Pertama, membangkitkan semangat untuk bertobat. Paulus berkata: “Janganlah dosa berkuasa lagi di dalam tubuhmu yang fana supaya kamu jangan lagi menuruti keinginannya. Jangan menyerahkan anggota-anggota tubuhmu kepada dosa untuk dipakai sebagai senjata kelaliman.” (Rm 6:12-13). Semangat pertobatan ini ditandai dengan larangan “jangan ini dan jangan itu” supayta hidup hanya terarah kepada Tuhan.

Kedua, kesadaran diri untuk menyerahkan diri kepada Tuhan. Paulus mengatakan bahwa orang yang setia dan bijaksana itu akan menyerahkan anggota-anggota tubuhnya hanya kepada Allah untuk dijadikan senjata kebenaran. Hanya dengan demikian kita berada di bawah kasih karunia bukan di bawah hukum Taurat. (Rm 6: 13-14).
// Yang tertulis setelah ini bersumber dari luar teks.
Lemma heap_ok_head t h L now :
  timeouts L = t :: h → heap_ok L → now < deadline t → Forall (λ t, now < deadline t) (t :: h).
Proof.
  unfold heap_ok. intros -> HS Ht. apply StronglySorted_inv in HS as [_ HF].
  constructor; [done|]. eapply Forall_impl; [apply HF|]. simpl. lia.
Qed.

(** What a pass leaves: nothing due in the heap, and a positive time to wait. *)
Definition pass_over (now : Z) (poll : Z) L : Prop :=
  heap_ok L ∧ Forall (λ t, now < deadline t) (timeouts L) ∧ 0 < poll ≤ max_poll.

(** Nothing is due: only cancelled timeouts are dropped. *)
Lemma run_due_nothing now h : ∀ L,
  timeouts L = h → heap_ok L → Forall (λ t, now < deadline t) h →
  ∃ poll L', (∀ fuel, (length h < fuel)%nat →
      run_due fuel now L = Some (poll, L')) ∧
    pass_over now poll L' ∧ ran L' = ran L ∧ cancelled L' = cancelled L.
Proof.
  induction h as [|t h IH]; intros L E HS HF.
  - exists max_poll, L. split; [intros [|fuel] ?; [lia|]; simpl; by rewrite E|].
    split; [|done]. split; [done|]. by rewrite E.
  - apply Forall_cons in HF as [Ht HF].
    destruct (decide (oid t ∈ cancelled L)) as [Hc|Hc].
    + destruct (IH (set_timeouts h L)) as (poll & L' & Hrun & HO & HR & HC); [done| |done|].
      { by apply (heap_ok_tail t). }
      exists poll, L'. split; [|done]. intros [|fuel] Hf; [simpl in Hf; lia|].
      simpl. rewrite E, decide_True by done. apply Hrun. simpl in Hf. lia.
    + exists (Z.min (deadline t - now) max_poll), L. split.
      * intros [|fuel] Hf; [simpl in Hf; lia|]. simpl.
        by rewrite E, decide_False, (proj2 (Z.leb_gt _ _)) by (done || lia).
      * split; [|done]. split; [done|]. rewrite E.
        split; [by constructor|]. unfold max_poll in *. lia.
Qed.

(** The pass, for [n] timeouts that are due. *)
Lemma run_due_pass now n : polite now → ∀ L,
  length (filter (due now) (timeouts L)) = n →
  heap_ok L → periods_ok L → now ≤ clock L →
  ∃ N poll L' r, (∀ fuel, (N ≤ fuel)%nat → run_due fuel now L = Some (poll, L')) ∧
    pass_over now poll L' ∧ cancelled L ⊆ cancelled L' ∧
    ran L' = ran L ++ r ∧
    (∀ o, o ∈ r → ∃ t, t ∈ filter (due now) (timeouts L) ∧ oid t = o) ∧
    (∀ t, t ∈ filter (due now) (timeouts L) → oid t ∈ r ∨ oid t ∈ cancelled L').
Proof.
  intros HC. induction n as [|n IH]; intros L Hn HS HP Hk.
  - apply nil_length_inv in Hn. rewrite Hn.
    destruct (run_due_nothing now _ L eq_refl HS) as (poll & L' & Hrun & HO & HR & HX).
    { apply filter_nil_iff in Hn. eapply Forall_impl; [apply Hn|]. unfold due. simpl. lia. }
    exists (Datatypes.S (length (timeouts L))), poll, L', []. rewrite app_nil_r.
    split_and!; [intros; apply Hrun; lia|done|by rewrite HX|done|..];
      intros o Ho; by apply elem_of_nil in Ho.
  - destruct (timeouts L) as [|t h] eqn:E; [done|].
    assert (due now t) as Ht.
    { destruct (decide (due now t)) as [|Hd]; [done|]. exfalso. unfold due in Hd.
      assert (filter (due now) (t :: h) = []) as Hnil; [|by rewrite Hnil in Hn].
      apply filter_nil_iff. eapply Forall_impl; [apply (heap_ok_head t h L now E HS); lia|].
      unfold due. simpl. lia. }
    rewrite filter_cons_True in Hn |- * by done. injection Hn as Hn.
    pose proof (heap_ok_tail t h L E HS) as HS1.
    destruct (decide (oid t ∈ cancelled L)) as [Hcn|Hcn].
    + destruct (IH (set_timeouts h L) Hn HS1 HP Hk)
        as (N & poll & L' & r & Hrun & HO & HX & HR & Hin & Hall).
      exists (Datatypes.S N), poll, L', r. split_and!; [|done..| |].
      * intros [|fuel] Hf; [lia|]. simpl. rewrite E, decide_True by done. apply Hrun. lia.
      * intros o (t' & ? & ?)%Hin. exists t'. by split; [right|].
      * intros t' [->|Ht']%elem_of_cons; [right; by apply HX|by apply Hall].
    + set (L1 := log_run (oid t) (set_timeouts h L)).
      destruct (run_callback_later now (target t) L1 HC HP Hk) as (L2 & E2 & HL).
      pose proof (later_due now L1 L2 HL) as HD. change (timeouts L1) with h in HD.
      destruct (IH L2) as (N & poll & L' & r & Hrun & HO & HX & HR & Hin & Hall);
        [by rewrite HD|by apply HL|by apply HL|destruct HL; simpl in *; lia|].
      exists (Datatypes.S N), poll, L', (oid t :: r). split_and!; [|done|..].
      * intros [|fuel] Hf; [lia|]. simpl.
        rewrite E, decide_False, (proj2 (Z.leb_le _ _)) by (done || apply Ht).
        fold L1. rewrite E2. apply Hrun. lia.
      * destruct HL as [_ Hcl _ _ _ _]. simpl in Hcl. set_solver.
      * rewrite HR. destruct HL as [_ _ -> _ _ _]. simpl. by rewrite <- app_assoc.
      * intros o [->|Ho]%elem_of_cons; [exists t; by split; [left|]|].
        apply Hin in Ho as (t' & Ht' & <-). exists t'. split; [right|done].
        by rewrite HD in Ht'.
      * intros t' [->|Ht']%elem_of_cons; [left; by left|].
        rewrite <- HD in Ht'. destruct (Hall t' Ht'); [left; by right|by right].
Qed.

(** ** Properties *)

(** C39: the loop of [_schedule_next] ends exactly when the period is positive or
    the next deadline is still ahead; with a positive period, the deadline it
    finds is the first of the sequence [next], [next + period], ... that is after
    the clock. *)
Theorem schedule_next_ends period current next :
  ((∃ fuel, is_Some (catch_up fuel period current next)) ↔ 0 < period ∨ current < next) ∧
  (0 < period → ∃ k, 0 ≤ k ∧
     catch_up (catch_up_fuel period current next) period current next =
       Some (next + k * period) ∧
     current < next + k * period ∧ ∀ j, 0 ≤ j < k → next + j * period ≤ current).
Proof.
  split; [split|].
  - intros [fuel [v E]]. destruct (decide (0 < period ∨ current < next)); [done|].
    by rewrite catch_up_hangs in E by lia.
  - intros [Hp|Hl].
    + destruct (catch_up_ends period current Hp _ next (le_n _)) as (k & v & E & _).
      eexists. by eexists.
    + exists 1%nat. cbn [catch_up]. by rewrite (proj2 (Z.leb_gt _ _)) by lia.
  - intros Hp. destruct (catch_up_ends period current Hp _ next (le_n _))
      as (k & v & E & Hk & -> & Hv & Hlast).
    exists k. split_and!; [done..|]. intros j Hj. nia.
Qed.

Lemma schedule_next_ends_witness :
  (∃ k, 0 ≤ k ∧ catch_up (catch_up_fuel 20 1000 905) 20 1000 905 = Some (905 + k * 20) ∧
     1000 < 905 + k * 20 ∧ ∀ j, 0 ≤ j < k → 905 + j * 20 ≤ 1000).
Proof. apply (schedule_next_ends 20 1000 905). lia. Defined.

(** C22: when callbacks add timeouts only for later, as a [PeriodicCallback] with
    a positive period does, the pass over the timeouts ends, and every timeout
    that is due is run in it unless it was cancelled; nothing else is run,
    nothing due is left, and the wait that follows is positive. *)
Theorem due_timeouts_run L :
  heap_ok L → periods_ok L → polite (clock L) →
  ∃ N poll L' r,
    (∀ fuel, (N ≤ fuel)%nat → run_due fuel (clock L) L = Some (poll, L')) ∧
    ran L' = ran L ++ r ∧
    (∀ t, t ∈ timeouts L → deadline t ≤ clock L → oid t ∈ r ∨ oid t ∈ cancelled L') ∧
    (∀ o, o ∈ r → ∃ t, t ∈ timeouts L ∧ deadline t ≤ clock L ∧ oid t = o) ∧
    Forall (λ t, clock L < deadline t) (timeouts L') ∧ 0 < poll ≤ max_poll.
Proof.
  intros HS HP HC.
  destruct (run_due_pass (clock L) _ HC L eq_refl HS HP (Z.le_refl _))
    as (N & poll & L' & r & Hrun & (_ & Hleft & Hpoll) & _ & HR & Hin & Hall).
  exists N, poll, L', r. split_and!; [done..| | |done|lia|lia].
  - intros t Ht Hd. apply Hall, list_elem_of_filter. by split.
  - intros o (t & [Hd Ht]%list_elem_of_filter & <-)%Hin. by exists t.
Qed.

(** ** Handlers *)

(** [epoll] watches exactly the descriptors that have a handler. *)
Definition handlers_ok L : Prop := dom (handlers L) = dom (registered L).

Lemma add_handler_ok fd h evt L :
  handlers_ok L →
  ∃ L', add_handler fd h evt L = Some L' ∧ handlers_ok L' ∧
    handlers L' = <[fd := h]> (handlers L) ∧
    registered L' = <[fd := Z.lor evt ERROR]> (registered L).
Proof.
  unfold handlers_ok, add_handler. intros HD.
  destruct (handlers L !! fd) as [h0|] eqn:E; simpl.
  - rewrite lookup_delete_eq, !insert_delete_eq. eexists. split; [done|]. simpl.
    by rewrite !dom_insert_L, HD.
  - assert (registered L !! fd = None) as ->
      by (apply not_elem_of_dom; rewrite <- HD; by apply not_elem_of_dom).
    eexists. split; [done|]. simpl. by rewrite !dom_insert_L, HD.
Qed.

Lemma remove_handler_ok fd L : handlers_ok L → handlers_ok (remove_handler fd L).
Proof. unfold handlers_ok. simpl. intros HD. by rewrite !dom_delete_L, HD. Qed.

Lemma update_handler_ok fd evt L L' :
  handlers_ok L → update_handler fd evt L = Some L' → handlers_ok L'.
Proof.
  unfold handlers_ok, update_handler. intros HD. case_match eqn:E; [|done].
  intros [= <-]. simpl. rewrite HD, dom_insert_lookup_L by done. done.
Qed.
End loop.

(** ** A loop with a periodic callback and a callback that cancels a timeout *)

Section example.
Definition cancels (c : bool) (L : IOLoop bool Z) : IOLoop bool Z :=
  if c then remove_timeout 2 L else L.

Definition example_loop : IOLoop bool Z :=
  mkLoop [mkTimeout 0 5 (Call true); mkTimeout 1 7 (RunPeriodic 0);
          mkTimeout 2 8 (Call false); mkTimeout 3 20 (Call false)]
    ∅ 4 ∅ ∅ {[ 0 := mkPeriodic false 4 true 7 (Some 1%nat) ]} 10 [].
Ketiga, kita berusaha untuk tidak menjadi hamba dosa melainkan sebagai hamba kebenaran. Tuhan Yesus Kristus sudah menyelamatkan kita dengan menghancurkan dosa-dosa kita. Sebab itu kita menjadi hamba Tuhan Yesus yang adalah kebenaran sejati. Dialah Jalan, Kebenaran dan hidup kita. Tidak ada yang lain.

Apakah sepanjang hari ini kita hidup sebagai orang yang setia dan bijaksana? Silakan memeriksa batin dan membangun semangat pertobatanmu.